Large amounts of methane, a significant greenhouse gas, are escaping from the sea floor off the Yamal Peninsula in Siberia as the frozen permafrost seabed thaws because of global warming, researchers say.
Off the western shore of the peninsula, methane is being released from almost 9,000 square yards of seabed, a flares of gas in some areas are flowing up to 250 feet in the water column, experts say.
"The thawing of permafrost on the ocean floor is an ongoing process, likely to be exaggerated by the global warming of the world´s oceans." says Alexey Portnov at Center for Arctic Gas Hydrate, Climate and Environment at the Arctic University of Norway.
The ocean floor permafrost is a fragile cap keeping methane trapped beneath it, a seal that is increasingly leaking, the researchers report in studies published in the Journal of Geophysical Research.
Permafrost is soil -- or sea bottom -- permanently frozen for two or more years, with no thawing between winter seasons, and is normally found in Earth's polar regions.
Continuous low ground temperatures in Siberia maintain permafrost to depths of 1,900 to 2,600 feet, but in the warming ocean off Siberia researchers have detected methane leaks at depths of no more than 100 feet, suggesting the permafrost seal on that region of the sea floor is both thin and weak.
In the ocean, permafrost is subject to a double dose of warming, Portnov explains.
"The permafrost is thawing from two sides," he says. "The interior of the Earth is warm and is warming the permafrost from the bottom up. It is called geothermal heat flux and it is happening all the time, regardless of human influence. "
Portnov has utilized mathematical modeling to calculate the degradation of seafloor permafrost since the last ice age ended.
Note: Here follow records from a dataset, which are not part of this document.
(* ===== verification/Authorization.v ===== *)
(** * Authorization: who may run a request

    [authorize] of crates/ash-ops/src/authorization.rs, over the authority of [Permits]. *)

From S2P Require Import Prelude Text AsonModel AsonCodec Capability Request Response Budget Paths Store.
From S2P Require Import Governor Runtime Workspace Disk Permits Projection.

Section libraries.
Context (hash : bytes -> bytes) (keyed_hash : bytes -> bytes -> bytes).

Definition action_digest (request : Request) : result OperationError bytes :=
  target ← encode <$> map_err OE_Build (authorization_target request);
  Ok (hash (ACTION_DOMAIN ++ str_bytes target)).

Definition approval_response (request_id : Z) (code : ErrorCode) (evidence : Z)
    : result OperationError FinalResponse :=
  map_err OE_Response
    (FinalResponse_failure request_id Denied
       (mkErrorRecord code RetryApproval StAuthorize (Some evidence) None) [] None RESULT_RETAINED None).

(** [ResultStore::retain]. *)
Definition retain_result (data : bytes) : op OperationError Z :=
  su ← get_surroundings;
  spool ← ask su_spool;
  shared (fun sh =>
    match retain hash spool (su_store su) (su_store_limits su) data (sh_store sh) with
    | Ok (alias, store) => (Ok alias, with_store store sh)
    | Err e => (Err (OE_Store e), sh)
    end).

(** A call on the authority behind its lock or its counter. *)
Definition with_permits {A} (f : AuthorityState -> result AuthorizationError A * AuthorityState)
    : op AuthorizationError A :=
  shared (fun sh => let '(r, s) := f (sh_authority sh) in (r, with_authority s sh)).

Definition verify_permit (authority : PermitAuthority) (token : bytes) (session_id capabilities : Z)
    (digest : bytes) : op AuthorizationError unit :=
  now ← ask su_clock;
  poisoned ← ask su_poisoned;
  with_permits (verify keyed_hash authority now poisoned token session_id capabilities digest).

Definition challenge (authority : PermitAuthority) (session_id capabilities : Z) (digest : bytes)
    (ttl : Duration) : op AuthorizationError ApprovalChallenge :=
  now ← ask su_clock;
  '(now, expires) ← op_lift (challenge_expiry now ttl);
  counter ← with_permits take_counter;
  c ← op_lift (make_challenge keyed_hash authority session_id capabilities expires counter digest);
  poisoned ← ask su_poisoned;
  if poisoned : bool then op_fail AuPoisoned else with_permits (register_challenge now c).

(** From the missing or refused permit to the answer. *)
Definition challenge_response (policy : AuthorizationPolicy) (authority : PermitAuthority) (request : Request)
    (approval : Z) (digest : bytes) (code : ErrorCode) : op OperationError FinalResponse :=
  su ← get_surroundings;
  c ← op_map_err OE_Authorization (challenge authority (su_session su) approval digest (po_ttl policy));
  evidence ← op_lift ((fun d => str_bytes (encode d)) <$> map_err OE_Build (challenge_encode c));
  worst ← op_lift (approval_response (rq_id request) code u64_max);
  text ← op_lift (encoded worst);
  limit ← presentation_limit;
  if limit <? str_len text then op_fail OE_OutputBudget
  else
    _ ← charge worst 1;
    reference ← retain_result evidence;
    op_lift (approval_response (rq_id request) code reference).

Definition authorize (policy : AuthorizationPolicy) (request : Request)
    : op OperationError (option FinalResponse) :=
  let required := required_capabilities (rq_arguments request) in
  if negb (mask_extra required (policy_mask policy) =? 0) then op_fail OE_CapabilityDenied
  else
    let approval := Z.land required (po_approval policy) in
    if approval =? 0 then mret None
    else
      authority ← op_lift (ok_or (po_authority policy) (OE_Authorization AuInvalidPolicy));
      if negb (bool_decide (pa_policy_digest authority = po_digest policy))
      then op_fail (OE_Authorization AuInvalidPolicy)
      else
        digest ← op_lift (action_digest request);
        su ← get_surroundings;
        code ←
          match rq_permit request with
          | Some token =>
              verified ← op_try (verify_permit authority token (su_session su) approval digest);
              mret match verified with Ok _ => None | Err _ => Some PermitInvalid end
          | None => mret (Some PermitRequired)
          end;
        match code with
        | None => mret None
        | Some code =>
            response ← challenge_response policy authority request approval digest code;
            mret (Some response)
        end.

End libraries.
(** ** Between two states *)

(** The states a run passes through: the others may always act, and whether ash's own
    directory is claimed does not change. *)
Class Passage (su : Surroundings) (R : Progress -> Progress -> Prop) : Prop := mkPassage {
  passage_preorder :: PreOrder R;
  passage_others st : R st (others su st);
  passage_internal st st' : R st st' -> w_internal (pg_world st') = w_internal (pg_world st);
}.

(** Nothing but the others acts. *)
Definition waits (su : Surroundings) : Progress -> Progress -> Prop := rtc (fun st st' => st' = others su st).

Lemma others_internal su st : w_internal (pg_world (others su st)) = w_internal (pg_world st).
Proof. unfold others. by destruct (su_others su _ _ _). Qed.

#[export] Instance waits_passage su : Passage su (waits su).
Proof.
  split; [unfold waits; apply _|intros st; by apply rtc_once|].
  intros st st' H. induction H as [|a b c -> _ IH]; [done|]. by rewrite IH, others_internal.
Qed.

(** From one state to another through known passages. *)
Ltac passes := first [assumption | reflexivity | etrans; [eassumption|passes]].

Section facts.
Context (su : Surroundings) (R : Progress -> Progress -> Prop) `{passage : !Passage su R}.

(** What the system answered between the two states. *)
Definition answered {A} (st st' : Progress) (f : FileTree -> result IoKind A) (a : A) : Prop :=
  exists now, R st now /\ R now st' /\ f (su_tree su (pg_turn now) (w_disk (pg_world now))) = Ok a.

Lemma answered_within {A} st1 st2 st3 st4 (f : FileTree -> result IoKind A) a :
  R st1 st2 -> answered st2 st3 f a -> R st3 st4 -> answered st1 st4 f a.
Proof. intros H1 (now & H2 & H3 & H) H4. exists now. split_and!; [by etrans..|done]. Qed.

Lemma native_call_done {A} (f : FileTree -> result IoKind A) st a st' :
  native_call f su st = (Done a, st') -> R st st' /\ answered st st' f a.
Proof.
  unfold native_call. destruct (f _) as [x|] eqn:E; [|done]. intros [= <- <-].
  pose proof (passage_others st) as H. split; [done|]. by exists (others su st).
Qed.

Lemma ensure_contained_ok native : ensure_contained (su_root su) native = Ok tt <-> starts_with_path (su_root su) native = true.
Proof. unfold ensure_contained. by destruct (starts_with_path _ _). Qed.

(** A canonical target below the root. *)
Definition confined (st st' : Progress) (path native : OsString) : Prop :=
  answered st st' (fun t => ft_canonicalize t path) native /\ starts_with_path (su_root su) native = true.

Lemma confined_within st1 st2 st3 st4 path native :
  R st1 st2 -> confined st2 st3 path native -> R st3 st4 -> confined st1 st4 path native.
Proof. intros H1 [H2 H3] H4. split; [by eapply answered_within|done]. Qed.

Lemma revalidate_confined path st native st' :
  revalidate path su st = (Done native, st') -> R st st' /\ confined st st' (rp_native path) native.
Proof.
  unfold revalidate. intros H. op_inv. rename select (native_call _ _ _ = _) into Hc. rename select (ensure_contained _ _ = _) into He.
  apply native_call_done in Hc as [HR Ha]. split; [done|]. split; [done|by apply ensure_contained_ok].
Qed.

Lemma resolve_existing_confined logical st path st' :
  resolve_existing logical su st = (Done path, st') ->
  R st st' /\ rp_logical path = logical /\ validate_logical logical = Ok tt
  /\ reject_reserved (w_internal (pg_world st)) logical = Ok tt
  /\ confined st st' (joined_path (su_root su) logical) (rp_native path).
Proof.
  unfold resolve_existing. intros H. op_inv. rename select (native_call _ _ _ = _) into Hc. rename select (ensure_contained _ _ = _) into He.
  apply native_call_done in Hc as [HR Ha]. split_and!; [done..|]. split; [done|by apply ensure_contained_ok].
Qed.

Lemma read_limited_confined path max st b st' :
  read_limited_sync path max su st = (Done b, st') ->
  exists native metadata, confined st st' (rp_native path) native
    /\ answered st st' (fun t => ft_metadata t native) metadata /\ fm_len metadata <= max
    /\ answered st st' (fun t => ft_read t native) b.
Proof.
  unfold read_limited_sync. intros H. apply op_bind_done in H as (native & st1 & [R1 Hr]%revalidate_confined & H).
  apply op_bind_done in H as (metadata & st2 & [R2 Hm]%native_call_done & H). destruct (Z.ltb_spec max (fm_len metadata)); [done|].
  apply native_call_done in H as [R3 H]. exists native, metadata. split_and!; [..|done|].
  - eapply confined_within; [reflexivity|exact Hr|by etrans].
  - by eapply answered_within.
  - eapply answered_within; [|exact H|reflexivity]. by etrans.
Qed.
Inductive SemanticSearchPattern : Type := LiteralPattern | RegexPattern.
#[export] Instance SemanticSearchPattern_eq_dec : EqDecision SemanticSearchPattern.
Proof. solve_decision. Defined.
Record SearchQuery : Type := mkSearchQuery {
  qs_query : str; qs_paths : list OsString; qs_pattern : SemanticSearchPattern;
  qs_case_insensitive : bool; qs_include_hidden : bool }.
Record SemanticSearchMatch : Type := mkSemanticMatch {
  ma_path : SemanticPath; ma_line : Z; ma_column : Z; ma_text : str }.
#[export] Instance SemanticSearchMatch_eq_dec : EqDecision SemanticSearchMatch.
Proof. solve_decision. Defined.
Record SemanticSearchResult : Type := mkSearchResult {
  sx_matches : list SemanticSearchMatch; sx_normalized_text : bool; sx_partial : bool }.

Record SemanticLimits : Type := mkSemanticLimits {
  sl_max_read_file_bytes : Z; sl_max_list_entries : Z; sl_max_search_file_bytes : Z;
  sl_max_search_matches : Z; sl_max_matches_per_file : Z; sl_max_search_entries : Z }.
Definition SemanticLimits_default : SemanticLimits :=
  mkSemanticLimits MAX_READ_FILE_BYTES MAX_LIST_ENTRIES MAX_SEARCH_FILE_BYTES MAX_SEARCH_MATCHES
    MAX_MATCHES_PER_FILE MAX_SEARCH_ENTRIES.

(** ** Providers *)

Class SemanticFileSystem : Type := {
  Resolved : Type;
  fs_resolve_existing : OsString -> op SemanticError Resolved;
  fs_semantic_path : Resolved -> SemanticPath;
  fs_read_limited : Resolved -> Z -> op SemanticError bytes;
  fs_walk : Resolved -> SemanticWalkOptions -> op SemanticError (list SemanticEntry);
}.

Definition platform {A} : op PlatformError A -> op SemanticError A := op_map_err SmPlatform.

(** *** The workspace *)

Definition semantic_kind (kind : EntryKind) : SemanticEntryKind :=
  match kind with
  | EkFile => SkFile | EkDirectory => SkDirectory | EkSymlink => SkSymlink | EkOther => SkOther
  end.

Definition logical_path (logical : str) : SemanticPath := mkSemanticPath (str_bytes logical) (str_bytes logical).

Definition workspace_entry (entry : NativeEntry) : SemanticEntry :=
  mkSemanticEntry (logical_path (ne_logical entry)) (semantic_kind (ne_kind entry)) (ne_size entry)
    (ne_modified_millis entry).

Definition workspace_walk `{sort : UnstableSort} (root : ResolvedPath) (options : SemanticWalkOptions)
    : op PlatformError (list SemanticEntry) :=
  entries ← walk (mkWalkOptions (sw_max_depth options) (sw_include_hidden options) (sw_max_entries options)) root;
  mret (workspace_entry <$> entries).

Definition workspace_resolve (path : OsString) : op PlatformError ResolvedPath :=
  logical ← op_lift (ok_or (to_str path) PL_NonUtf8Path);
  resolve_existing logical.

#[export] Instance workspace_filesystem `{sort : UnstableSort} : SemanticFileSystem := {|
  Resolved := ResolvedPath;
  fs_resolve_existing path := platform (workspace_resolve path);
  fs_semantic_path path := logical_path (rp_logical path);
  fs_read_limited path max_bytes := platform (read_limited_sync path max_bytes);
  fs_walk root options := platform (workspace_walk root options);
|}.

(** *** The native file system *)

Definition native_path_sort_key (path : OsString) : bytes := path.
Definition native_path (path : OsString) : SemanticPath := mkSemanticPath path (native_path_sort_key path).

Definition native_hidden (path : OsString) : bool :=
  match file_name path with Some name => starts_with 46 name | None => false end.

Definition NativeFileSystem_new (cwd : OsString) : op PlatformError OsString :=
  cwd ← native_call (fun t => ft_canonicalize t cwd);
  metadata ← native_call (fun t => ft_metadata t cwd);
  if negb (bool_decide (fm_kind metadata = EkDirectory)) then op_fail PL_InvalidWorkspace else mret cwd.

Definition native_resolve (cwd path : OsString) : op PlatformError OsString :=
  let path := if is_absolute path then path else push cwd path in
  native_call (fun t => ft_canonicalize t path).

Definition native_read_limited (path : OsString) (max_bytes : Z) : op PlatformError bytes :=
  metadata ← native_call (fun t => ft_metadata t path);
  if max_bytes <? fm_len metadata then op_fail (PL_InputTooLarge (fm_len metadata) max_bytes)
  else native_call (fun t => ft_read t path).

Definition native_file (path : OsString) (metadata : FileMeta) : SemanticEntry :=
  mkSemanticEntry (native_path path) (semantic_kind (fm_kind metadata))
    (if bool_decide (fm_kind metadata = EkFile) then fm_len metadata else 0) (fm_modified metadata).

Section native_walk.
Context `{sort : UnstableSort} (options : SemanticWalkOptions).

Fixpoint native_walk_inner (remaining : nat) (path : OsString) (depth : Z) (output : list SemanticEntry)
    : op PlatformError (list SemanticEntry) :=
  metadata ← native_call (fun t => ft_symlink_metadata t path);
  if (0 <? depth) && native_hidden path && negb (sw_include_hidden options) then mret output
  else if sw_max_entries options <=? len output then op_fail (PL_EntryLimit (sw_max_entries options))
  else
    let output := output ++ [native_file path metadata] in
    if negb (bool_decide (fm_kind metadata = EkDirectory)) then mret output
    else
      match remaining with
      | O => mret output
      | S remaining =>
          names ← read_dir_names path;
          each_child (fun child output => native_walk_inner remaining child (depth + 1) output)
            (sort_by (fun left right => bytes_le (native_path_sort_key left) (native_path_sort_key right)) (push path <$> names))
            output
      end.

Definition native_walk (root : OsString) : op PlatformError (list SemanticEntry) :=
  if sw_max_entries options =? 0 then op_fail (PL_EntryLimit 0)
  else
    entries ← native_walk_inner (Z.to_nat (sw_max_depth options)) root 0 [];
    mret (sort_by (fun left right =>
      bytes_le (sp_stable_sort_key (sn_path left)) (sp_stable_sort_key (sn_path right))) entries).
End native_walk.

Definition native_filesystem `{sort : UnstableSort} (cwd : OsString) : SemanticFileSystem := {|
  Resolved := OsString;
  fs_resolve_existing path := platform (native_resolve cwd path);
  fs_semantic_path := native_path;
  fs_read_limited path max_bytes := platform (native_read_limited path max_bytes);
  fs_walk root options := platform (native_walk options root);
|}.

(** ** The compute pool *)

(** The order in which the workers take up the jobs. *)
Definition schedule `{sort : UnstableSort} (priority : nat -> nat) (jobs : nat) : list nat :=
  sort_by (fun i j => bool_decide (priority i <= priority j)%nat) (seq 0 jobs).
"If the temperature of the oceans increases by two degrees as suggested by some reports, it will accelerate the thawing to the extreme," he says. "A warming climate could lead to an explosive gas release from the shallow areas."
The problem that represents for the world's climate is that methane has a disproportionately large global warming potential compared to carbon dioxide, the greenhouse gas getting the most public attention.
On a mass basis and over a time scale of a century, methane is 33 times more efficient at warming the Earth than CO2.